▶ [What you should do]
Could you report every line from the entries that includes the word "mkReply"?
BEGIN Supplied data
(* ===== verification/Totp.v ===== *)
(** Time-based one-time passwords of the kernel module
    (src/client-module/kernel-module/totp.c): the code of a counter is the
    HOTP value of RFC 4226 with six digits. *)

From stdpp Require Import base list.
From Stdlib Require Import ZArith Lia.
From S2P Require Import Prelude Sha1 Sha1Props.

Local Open Scope Z_scope.

(** The static variables of totp.c, and those of sha1.c it uses. *)
Record totp : Type := mkTotp {
  _hmacKey : list Z;
  _timezone : Z;
  _timeStep : Z;
  hash : sha
}.

Definition totp_zero : totp := mkTotp [] 0 0 sha_zero.

(** [totp_init(hmacKey, keyLength, timeStep)]: the key is given by its
    [keyLength] bytes, so [_keyLength] is the length of [_hmacKey]. *)
Definition totp_init (hmacKey : list Z) (timeStep : Z) (t : totp) : totp :=
  mkTotp hmacKey (_timezone t) timeStep (hash t).

Definition totp_setTimezone (timezone : Z) (t : totp) : totp :=
  mkTotp (_hmacKey t) timezone (_timeStep t) (hash t).

(** [_byteArray]. *)
Definition counter_bytes (steps : Z) : list Z :=
  [0; 0; 0; 0; u8 (Z.land (Z.shiftr steps 24) 0xff); u8 (Z.land (Z.shiftr steps 16) 0xff);
   u8 (Z.land (Z.shiftr steps 8) 0xff); u8 (Z.land steps 0xff)].

(** The loop of STEP 2; an index outside the 20 bytes of the hash is
    undefined. *)
Fixpoint truncate (n : nat) (h : list Z) (i acc : Z) : res Z :=
  match n with
  | O => Ok acc
  | S n =>
      b ← deref (znth h i);
      truncate n h (i + 1) (Z.lor (u32 (Z.shiftl acc 8)) b)
  end.

Definition totp_getCodeFromSteps (steps : Z) (t : totp) : res (Z * totp) :=
  s ← sha1_initHmac (_hmacKey t) (hash t);
  let s := sha1_writeArray (counter_bytes steps) s in
  '(_hash, s) ← sha1_resultHmac s;
  last ← deref (znth _hash 19);
  let _offset := Z.land last 0xf in
  _truncatedHash ← truncate 4 _hash _offset 0;
  let _truncatedHash := Z.land _truncatedHash 0x7fffffff in
  mret (_truncatedHash mod 1000000, mkTotp (_hmacKey t) (_timezone t) (_timeStep t) s).

(** Division by a zero [_timeStep] is undefined. *)
Definition totp_getCodeFromTimestamp (timeStamp : Z) (t : totp) : res (Z * totp) :=
  _ ← (if _timeStep t =? 0 then Err Undefined else Ok tt);
  totp_getCodeFromSteps (u32 (timeStamp - 3600 * (_timezone t mod 2)) / _timeStep t) t.

(** The broken-down time. *)
Record tm : Type := mkTm {
  tm_year : Z; tm_mon : Z; tm_mday : Z; tm_hour : Z; tm_min : Z; tm_sec : Z
}.

Section Clock.
(** The kernel's [mktime(year, mon, day, hour, min, sec)]. *)
Context (mktime : Z -> Z -> Z -> Z -> Z -> Z -> Z).

(** The result is an [int32_t]. *)
Definition TimeStruct2Timestamp (time : tm) (t : totp) : Z :=
  swrap 32 (mktime (tm_year time + 1900) (tm_mon time + 1) (tm_mday time)
              (tm_hour time) (tm_min time) (tm_sec time)
            - _timezone t * 3600 - 2208988800).

Definition totp_getCodeFromTimeStruct (time : tm) (t : totp) : res (Z * totp) :=
  totp_getCodeFromTimestamp (u32 (TimeStruct2Timestamp time t)) t.
End Clock.

(** ** The standard *)

(** Dynamic truncation (RFC 4226, section 5.3). *)
Definition dynamic_truncation (h : list Z) : Z :=
  let o := Z.to_nat (nth 19 h 0 mod 16) in
  nth o h 0 mod 128 * 2 ^ 24 + nth (o + 1) h 0 * 2 ^ 16 + nth (o + 2) h 0 * 2 ^ 8
  + nth (o + 3) h 0.

(** The counter as 8 bytes, most significant first. *)
Definition counter64 (c : Z) : list Z :=
  (fun k => c / 2 ^ (8 * k) mod 256) <$> [7; 6; 5; 4; 3; 2; 1; 0].

Definition hotp (key : list Z) (c : Z) : Z :=
  dynamic_truncation (hmac_spec key (counter64 c)) mod 10 ^ 6.

(** ** Proofs *)

Lemma counter_bytes_64 c : 0 <= c < 2 ^ 32 -> counter_bytes c = counter64 c.
Proof.
  intros Hc. unfold counter_bytes, counter64, u8, uwrap.
  change 0xff with (Z.ones 8). rewrite !Z.land_ones by lia. rewrite !Z.shiftr_div_pow2 by lia.
  rewrite !Z.mod_mod by done. cbn [fmap list_fmap].
  repeat match goal with |- _ :: _ = _ :: _ => apply (f_equal2 cons) end; try done;
    try (rewrite Z.div_small; [done|lia]).
  change (2 ^ (8 * 0)) with 1. by rewrite Z.div_1_r.
Qed.

Definition is_byte (b : Z) : Prop := 0 <= b < 256.

Lemma be_bytes_range w : Forall is_byte (be_bytes w).
Proof.
  induction w as [|x w IH]; [constructor|]. cbn [be_bytes app].
  repeat (constructor; [apply Z.mod_pos_bound; done|]). done.
Qed.

Lemma hmac_spec_hash key text :
  length (hmac_spec key text) = 20%nat /\ Forall is_byte (hmac_spec key text).
Proof. split; [apply sha1_spec_length|apply be_bytes_range]. Qed.

(** Shifting a byte in. *)
Lemma lor_byte a b : is_byte b -> Z.lor (Z.shiftl a 8) b = a * 256 + b.
Proof.
  intros Hb. rewrite <- Z.lxor_lor, <- Z.add_nocarry_lxor.
  - by rewrite Z.shiftl_mul_pow2.
  - apply Z.bits_inj'. intros n Hn. rewrite Z.land_spec, Z.bits_0.
    destruct (Z.lt_ge_cases n 8) as [L|L].
    + by rewrite Z.shiftl_spec_low.
    + rewrite <- (Z.mod_small b (2 ^ 8)) by (unfold is_byte in Hb; lia).
      rewrite Z.mod_pow2_bits_high by lia. apply andb_false_r.
  - apply Z.bits_inj'. intros n Hn. rewrite Z.land_spec, Z.bits_0.
    destruct (Z.lt_ge_cases n 8) as [L|L].
    + by rewrite Z.shiftl_spec_low.
    + rewrite <- (Z.mod_small b (2 ^ 8)) by (unfold is_byte in Hb; lia).
      rewrite Z.mod_pow2_bits_high by lia. apply andb_false_r.
Qed.

Lemma truncate_step n h i acc b :
  znth h i = Some b -> is_byte b -> 0 <= acc < 2 ^ 24 ->
  truncate (S n) h i acc = truncate n h (i + 1) (acc * 256 + b).
Proof.
  intros Hi Hb Ha. cbn [truncate]. rewrite Hi. cbn [deref]. rewrite bind_ret_l.
  unfold u32. rewrite uwrap_small by (rewrite Z.shiftl_mul_pow2; lia). by rewrite lor_byte.
Qed.

Lemma znth_byte h i :
  Forall is_byte h -> 0 <= i < Z.of_nat (length h) ->
  znth h i = Some (nth (Z.to_nat i) h 0) /\ is_byte (nth (Z.to_nat i) h 0).
Proof.
  intros Hf Hi. unfold znth. destruct (Z.ltb_spec i 0); [lia|].
  destruct (lookup_lt_is_Some_2 h (Z.to_nat i) ltac:(lia)) as [x Hx].
  rewrite (nth_lookup_Some h (Z.to_nat i) 0 x Hx). split; [done|].
  exact (Forall_lookup_1 _ _ _ _ Hf Hx).
Qed.

(** The code's truncation is the standard's, and stays within the hash. *)
Lemma truncate_spec h o :
  length h = 20%nat -> Forall is_byte h -> nth 19 h 0 mod 16 = o ->
  exists v, truncate 4 h o 0 = Ok v /\ Z.land v 0x7fffffff = dynamic_truncation h.
Proof.
  intros Hl Hf Ho. pose proof (Z.mod_pos_bound (nth 19 h 0) 16 ltac:(lia)) as Hb.
  destruct (znth_byte h o Hf ltac:(lia)) as [Z0 B0].
  destruct (znth_byte h (o + 1) Hf ltac:(lia)) as [Z1 B1].
  destruct (znth_byte h (o + 1 + 1) Hf ltac:(lia)) as [Z2 B2].
  destruct (znth_byte h (o + 1 + 1 + 1) Hf ltac:(lia)) as [Z3 B3].
  unfold is_byte in *.
  rewrite (truncate_step _ _ _ _ _ Z0 B0) by lia.
  rewrite (truncate_step _ _ _ _ _ Z1 B1) by lia.
  rewrite (truncate_step _ _ _ _ _ Z2 B2) by lia.
  rewrite (truncate_step _ _ _ _ _ Z3 B3) by lia.
  eexists. split; [reflexivity|]. change 0x7fffffff with (Z.ones 31). rewrite Z.land_ones by lia.
  unfold dynamic_truncation. rewrite Ho.
  replace (Z.to_nat (o + 1 + 1 + 1)) with (Z.to_nat o + 3)%nat in * by lia.
  replace (Z.to_nat (o + 1 + 1)) with (Z.to_nat o + 2)%nat in * by lia.
  replace (Z.to_nat (o + 1)) with (Z.to_nat o + 1)%nat in * by lia.
  set (b0 := nth (Z.to_nat o) h 0) in *.
  pose proof (Z.div_mod b0 128 ltac:(lia)). pose proof (Z.mod_pos_bound b0 128 ltac:(lia)).
  symmetry. apply Z.mod_unique with (b0 / 128); lia.
Qed.

Lemma getCodeFromSteps_ok steps t :
  0 <= steps < 2 ^ 32 -> Z.of_nat (length (_hmacKey t)) < 2 ^ 32 ->
  length (sha1_buffer (hash t)) = 64%nat ->
  exists s, totp_getCodeFromSteps steps t =
            Ok (hotp (_hmacKey t) steps, mkTotp (_hmacKey t) (_timezone t) (_timeStep t) s) /\
            length (sha1_buffer s) = 64%nat.
Proof.
  intros Hs Hk Hb. unfold totp_getCodeFromSteps.
  destruct (hmac_of_text (_hmacKey t) (counter_bytes steps) (hash t) Hb Hk) as (s1 & s2 & E1 & E2 & L2);
    [cbn; lia|].
  rewrite E1, bind_ret_l. cbv zeta. rewrite E2, bind_ret_l. cbv beta iota.
  rewrite counter_bytes_64 by done.
  destruct (hmac_spec_hash (_hmacKey t) (counter64 steps)) as [Hl Hf].
  unfold hotp. set (h := hmac_spec (_hmacKey t) (counter64 steps)) in *.
  destruct (znth_byte h 19 Hf ltac:(lia)) as [-> _]. cbn [deref]. rewrite bind_ret_l.
  change 0xf with (Z.ones 4). rewrite Z.land_ones by lia.
  destruct (truncate_spec h (nth (Z.to_nat 19) h 0 mod 2 ^ 4) Hl Hf eq_refl) as (v & -> & Ev).
  rewrite bind_ret_l, Ev. by exists s2.
Qed.

(** C12: for every key of 8-bit length and every 32-bit number of steps,
    [totp_getCodeFromSteps] returns the six-digit HOTP value of RFC 4226; it
    never reads outside the hash, and the code is below one million. *)
Theorem totp_code_correct (steps : Z) (t : totp) :
  0 <= steps < 2 ^ 32 -> Z.of_nat (length (_hmacKey t)) < 256 ->
  length (sha1_buffer (hash t)) = 64%nat ->
  exists t', totp_getCodeFromSteps steps t = Ok (hotp (_hmacKey t) steps, t') /\
    0 <= hotp (_hmacKey t) steps < 1000000.
Proof.
  intros Hs Hk Hb. destruct (getCodeFromSteps_ok steps t Hs ltac:(lia) Hb) as (s & E & _).
  eexists. split; [exact E|]. apply Z.mod_pos_bound. done.
Qed.

(** The test key of RFC 4226, "12345678901234567890". *)
Definition rfc_key : list Z :=
  [49; 50; 51; 52; 53; 54; 55; 56; 57; 48; 49; 50; 51; 52; 53; 54; 55; 56; 57; 48].

Lemma totp_code_correct_witness :
  exists t', totp_getCodeFromSteps 9 (totp_init rfc_key 30 totp_zero) = Ok (520489, t').
Proof.
  destruct (totp_code_correct 9 (totp_init rfc_key 30 totp_zero)) as (t' & E & _); [lia|done|done|].
  exists t'. assert (Eh : hotp rfc_key 9 = 520489) by (vm_compute; reflexivity).
  cbn [_hmacKey totp_init] in E. rewrite Eh in E. exact E.
Defined.

(** C30: the code of a time stamp is the TOTP value of RFC 6238 for the time
    shifted by the time-zone correction, for every nonzero time step; with a
    zero step the division is undefined. *)
Theorem totp_timestamp_correct (timeStamp : Z) (t : totp) :
  0 <= _timeStep t < 2 ^ 32 -> Z.of_nat (length (_hmacKey t)) < 256 ->
  length (sha1_buffer (hash t)) = 64%nat ->
  (_timeStep t = 0 -> totp_getCodeFromTimestamp timeStamp t = Err Undefined) /\
  (_timeStep t <> 0 ->
   exists t', totp_getCodeFromTimestamp timeStamp t =
     Ok (hotp (_hmacKey t) ((timeStamp - 3600 * (_timezone t mod 2)) mod 2 ^ 32 / _timeStep t), t')).
Proof.
  intros Hst Hk Hb. unfold totp_getCodeFromTimestamp.
  destruct (Z.eqb_spec (_timeStep t) 0) as [E|E]; split; intros H; try done.
  rewrite bind_ret_l. unfold u32, uwrap.
  set (x := timeStamp - 3600 * (_timezone t mod 2)).
  pose proof (Z.mod_pos_bound x (2 ^ 32) ltac:(lia)) as Hx.
  destruct (getCodeFromSteps_ok (x mod 2 ^ 32 / _timeStep t) t) as (s & Es & _); [|lia|done|by eexists].
  split; [apply Z.div_pos; lia|]. apply Z.le_lt_trans with (x mod 2 ^ 32); [|lia].
  apply Z.div_le_upper_bound; [lia|]. nia.
Qed.

Lemma totp_timestamp_correct_witness :
  exists t', totp_getCodeFromTimestamp 59 (totp_init rfc_key 30 totp_zero) = Ok (287082, t').
Proof.
  destruct (totp_timestamp_correct 59 (totp_init rfc_key 30 totp_zero)) as [_ H];
    [cbn; lia|done|done|].
  destruct (H ltac:(done)) as (t' & E). exists t'.
  assert (Eh : hotp rfc_key ((59 - 3600 * (0 mod 2)) mod 2 ^ 32 / 30) = 287082)
    by (vm_compute; reflexivity).
  cbn [_hmacKey _timezone _timeStep totp_init totp_zero] in E. rewrite Eh in E. exact E.
Defined.
(* ===== verification/Interleave.v ===== *)
(** The device and the reply thread at the grain of single accesses to the
    shared records (src/client-module/kernel-module/mon_fs.c, mon_poise.c).
    Device.v treats [poise_write] as one step and Reply.v an iteration of the
    reply thread; here any number of writing processes, the collecting thread
    and the reply thread interleave between their accesses, with [memset] and
    [memcpy] stopped anywhere.  The memory is sequentially consistent.

    The other file operations and the scheduling of the collecting thread stay
    single steps: [poise_release] stores 0 only, so a delay between its test
    and its store is a later release, and between the collecting thread's test
    of [syn_msg] and its next store it touches nothing. *)

From stdpp Require Import base list relations.
From Stdlib Require Import ZArith Lia.
From S2P Require Import Prelude Wire Sha1 Sha1Props Totp Device Reply.

Local Open Scope Z_scope.

(** ** The actors *)

Definition set_record (w : Z) (c : cxt_info) (d : dev) : dev :=
  if w =? CXT_LOCATION then set_location c d
  else if w =? CXT_DISPLAYSTATE then set_display c d else set_package c d.

(** The bytes of the array of a record, and the cells of a record that
    [memset] clears: [tv_sec], [tv_usec], [len], then the bytes. *)
Definition buf_size : nat := Z.to_nat MAX_CXT_SIZE.
Definition cells : nat := 3 + buf_size.

(** The cells from [k] up to [k'] are cleared. *)
Definition clear_cells (k k' : nat) (c : cxt_info) : cxt_info :=
  let within i := (k <=? i)%nat && (i <? k')%nat in
  mkCxt (mkTimeval (if within 0%nat then 0 else tv_sec (cxt_ts c))
                   (if within 1%nat then 0 else tv_usec (cxt_ts c)))
        (if within 2%nat then 0 else cxt_len c)
        (take (k - 3)%nat (cxt_buf c) ++ replicate ((k' - 3) - (k - 3))%nat 0 ++ drop (k' - 3)%nat (cxt_buf c)).

(** Where a call of [poise_write] is: before the [switch], before [syn_msg = 0],
    inside [memset], before each assignment, before [memcpy] evaluates
    [cxt->len], inside [memcpy] of [n] bytes, before the record is logged,
    returned. *)
Inductive wpc : Type :=
| WSwitch
| WClear (w : Z)
| WMemset (w : Z) (k : nat)
| WLen (w : Z)
| WSec (w : Z)
| WUsec (w usec : Z)
| WCount (w : Z)
| WCopy (w : Z) (n k : nat)
| WLog (w : Z)
| WDone.

Record writer : Type := mkWriter { w_buffer : list Z; w_pc : wpc }.

(** The length stored, as in [store]. *)
Definition write_len (buffer : list Z) : Z :=
  if Z.of_nat (length buffer) >? MAX_CXT_SIZE then MAX_CXT_SIZE else Z.of_nat (length buffer).

(** One access of a writer.  Inside [memset] and [memcpy] it handles [n + 1]
    cells.  Copying from behind the bytes user space passed is undefined, and so
    is storing past the record.  The list has the string logged with [%s], none
    when [printk] reads past the array, which changes nothing here. *)
Definition poise_write_step (n : nat) (now : timeval) (wr : writer) (d : dev)
  : res (writer * dev * list (option (list Z))) :=
  let go pc d := Ok (mkWriter (w_buffer wr) pc, d, []) in
  match w_pc wr with
  | WSwitch =>
      if (syn_msg d =? CXT_LOCATION) || (syn_msg d =? CXT_DISPLAYSTATE) || (syn_msg d =? CXT_PACKAGE)
      then go (WClear (syn_msg d)) d
      else Ok (mkWriter (w_buffer wr) WDone, d, [log_string (w_buffer wr)])
  | WClear w => go (WMemset w 0) (set_syn_msg 0 d)
  | WMemset w k =>
      let k' := ((k + S n) `min` cells)%nat in
      go (if (k' <? cells)%nat then WMemset w k' else WLen w)
         (set_record w (clear_cells k k' (record_of w d)) d)
  | WLen w =>
      let c := record_of w d in
      go (WSec w) (set_record w (mkCxt (cxt_ts c) (write_len (w_buffer wr)) (cxt_buf c)) d)
  | WSec w =>
      let c := record_of w d in
      go (WUsec w (tv_usec now))
         (set_record w (mkCxt (mkTimeval (tv_sec now) (tv_usec (cxt_ts c))) (cxt_len c) (cxt_buf c)) d)
  | WUsec w usec =>
      let c := record_of w d in
      go (WCount w)
         (set_record w (mkCxt (mkTimeval (tv_sec (cxt_ts c)) usec) (cxt_len c) (cxt_buf c)) d)
  | WCount w => go (WCopy w (Z.to_nat (cxt_len (record_of w d))) 0) d
  | WCopy w m k =>
      let c := record_of w d in
      let k' := ((k + S n) `min` m)%nat in
      if (length (w_buffer wr) <? k')%nat || (length (cxt_buf c) <? k')%nat then Err Undefined else
      go (if (k' <? m)%nat then WCopy w m k' else WLog w)
         (set_record w (mkCxt (cxt_ts c) (cxt_len c)
            (take k (cxt_buf c) ++ take (k' - k)%nat (drop k (w_buffer wr)) ++ drop k' (cxt_buf c))) d)
  | WLog w => Ok (mkWriter (w_buffer wr) WDone, d, [log_string (cxt_buf (record_of w d))])
  | WDone => go WDone d
  end.

(** Where the reply thread is: at the test of its loop, or in [encode_cxt] for
    the kind at the head of [todo] with the pointer [p], before the accesses
    it makes one after the other: [cxt->len == 0], the two members of
    [cxt->ts], and [cxt->len] three more times, for the length field, for
    [memcpy] and for the pointer; then before the send. *)
Inductive rpc : Type :=
| RTop
| RTest (todo : list Z) (p : Z)
| RSec (w : Z) (todo : list Z) (p : Z)
| RUsec (w : Z) (todo : list Z) (p : Z)
| RLen (w : Z) (todo : list Z) (p : Z)
| RCount (w : Z) (todo : list Z) (p : Z)
| RCopy (w : Z) (todo : list Z) (p : Z) (n k : nat)
| RAdvance (w : Z) (todo : list Z) (p : Z)
| RExited.

(** All of the shared state, with the messages sent and the strings logged by
    the writers. *)
Record sys : Type := mkSys {
  s_dev : dev;
  s_writers : list writer;
  s_pc : rpc;
  s_reply : reply;
  read_context_auto : Z;
  s_sent : list (list Z);
  s_log : list (option (list Z))
}.

Definition kinds : list Z := [CXT_LOCATION; CXT_PACKAGE; CXT_DISPLAYSTATE].

(** The array [response] of [poise_reply_server]. *)
Definition response_size : Z := 4096.

(** One access of the reply thread; inside [memcpy] it copies [n + 1] bytes.
    The send is one step; when the server answers it, [poise_reply_server]
    clears as many bytes of its own array as the message has, and one more.
    What else that function does is in Stream.v. *)
Definition thread_reply_step (n : nat) (answered : bool) (d : dev) (auto : Z) (pc : rpc) (r : reply)
  : res (rpc * reply * list (list Z)) :=
  let store_at p bs pc :=
    mem ← put (reply_msg r) p bs; mret (pc, mkReply mem (index r) (otp r), []) in
  match pc with
  | RTop =>
      if auto =? 0 then mret (RExited, r, []) else
      '(newCode, t) ← totp_getCodeFromSteps (index r) (otp r);
      mret (RTest kinds (encode_auth_heartbeat 0 newCode (index r)), mkReply (reply_msg r) (index r) t, [])
  | RTest [] p =>
      _ ← (if answered && (p + 1 >? response_size) then Err Undefined else mret tt);
      mret (RTop, mkReply (reply_msg r) (u32 (index r + 1)) (otp r), [take (Z.to_nat p) (reply_msg r)])
  | RTest (w :: todo) p =>
      if cxt_len (record_of w d) =? 0 then mret (RTest todo p, r, [])
      else store_at p (le 4 w) (RSec w todo (p + 4))
  | RSec w todo p => store_at p (le 8 (tv_sec (cxt_ts (record_of w d)))) (RUsec w todo p)
  | RUsec w todo p => store_at (p + 8) (le 8 (tv_usec (cxt_ts (record_of w d)))) (RLen w todo (p + 16))
  | RLen w todo p => store_at p (le 4 (cxt_len (record_of w d))) (RCount w todo (p + 4))
  | RCount w todo p => mret (RCopy w todo p (Z.to_nat (cxt_len (record_of w d))) 0, r, [])
  | RCopy w todo p m k =>
      let c := record_of w d in
      let k' := ((k + S n) `min` m)%nat in
      if (length (cxt_buf c) <? k')%nat then Err Undefined else
      store_at (p + Z.of_nat k) (take (k' - k)%nat (drop k (cxt_buf c)))
        (if (k' <? m)%nat then RCopy w todo p m k' else RAdvance w todo p)
  | RAdvance w todo p => mret (RTest todo (p + cxt_len (record_of w d)), r, [])
  | RExited => mret (RExited, r, [])
  end.

(** What can happen: the collecting thread runs, a process calls [write], the
    call of a process makes an access, the reply thread makes one (the message,
    if it sends one, being answered by the server or not), a process
    closes the device, the module is removed. *)
Inductive sevent : Type :=
| SThread
| SCall (buffer : list Z)
| SWriter (i n : nat) (now : timeval)
| SReply (n : nat) (answered : bool)
| SRelease
| SStopReply
| SExit.

Definition set_dev (d : dev) (s : sys) : sys :=
  mkSys d (s_writers s) (s_pc s) (s_reply s) (read_context_auto s) (s_sent s) (s_log s).

Definition sys_exec (s : sys) (e : sevent) : res sys :=
  match e with
  | SThread => mret (set_dev (thread_fn (s_dev s)) s)
  | SCall buffer =>
      mret (mkSys (s_dev s) (s_writers s ++ [mkWriter buffer WSwitch]) (s_pc s) (s_reply s)
              (read_context_auto s) (s_sent s) (s_log s))
  | SWriter i n now =>
      match s_writers s !! i with
      | None => mret s
      | Some wr =>
          '(wr, d, l) ← poise_write_step n now wr (s_dev s);
          mret (mkSys d (<[i := wr]> (s_writers s)) (s_pc s) (s_reply s) (read_context_auto s) (s_sent s)
                  (s_log s ++ l))
      end
  | SReply n answered =>
      '(pc, r, m) ← thread_reply_step n answered (s_dev s) (read_context_auto s) (s_pc s) (s_reply s);
      mret (mkSys (s_dev s) (s_writers s) pc r (read_context_auto s) (s_sent s ++ m) (s_log s))
  | SRelease => mret (set_dev (snd (poise_release (s_dev s))) s)
  | SStopReply => mret (mkSys (s_dev s) (s_writers s) (s_pc s) (s_reply s) 0 (s_sent s) (s_log s))
  | SExit => mret (set_dev (rs_stop (s_dev s)) s)
  end.

Fixpoint sys_run (s : sys) (es : list sevent) : res sys :=
  match es with [] => Ok s | e :: es => s ← sys_exec s e; sys_run s es end.

(** Both threads have just been started. *)
Definition sys_start : sys :=
  mkSys (thread_started dev_zero) [] RTop (reply_start reply_zero) 1 [] [].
END Supplied data
▶ [Result for this task]
    mem ← put (reply_msg r) p bs; mret (pc, mkReply mem (index r) (otp r), []) in
      mret (RTest kinds (encode_auth_heartbeat 0 newCode (index r)), mkReply (reply_msg r) (index r) t, [])
      mret (RTop, mkReply (reply_msg r) (u32 (index r + 1)) (otp r), [take (Z.to_nat p) (reply_msg r)])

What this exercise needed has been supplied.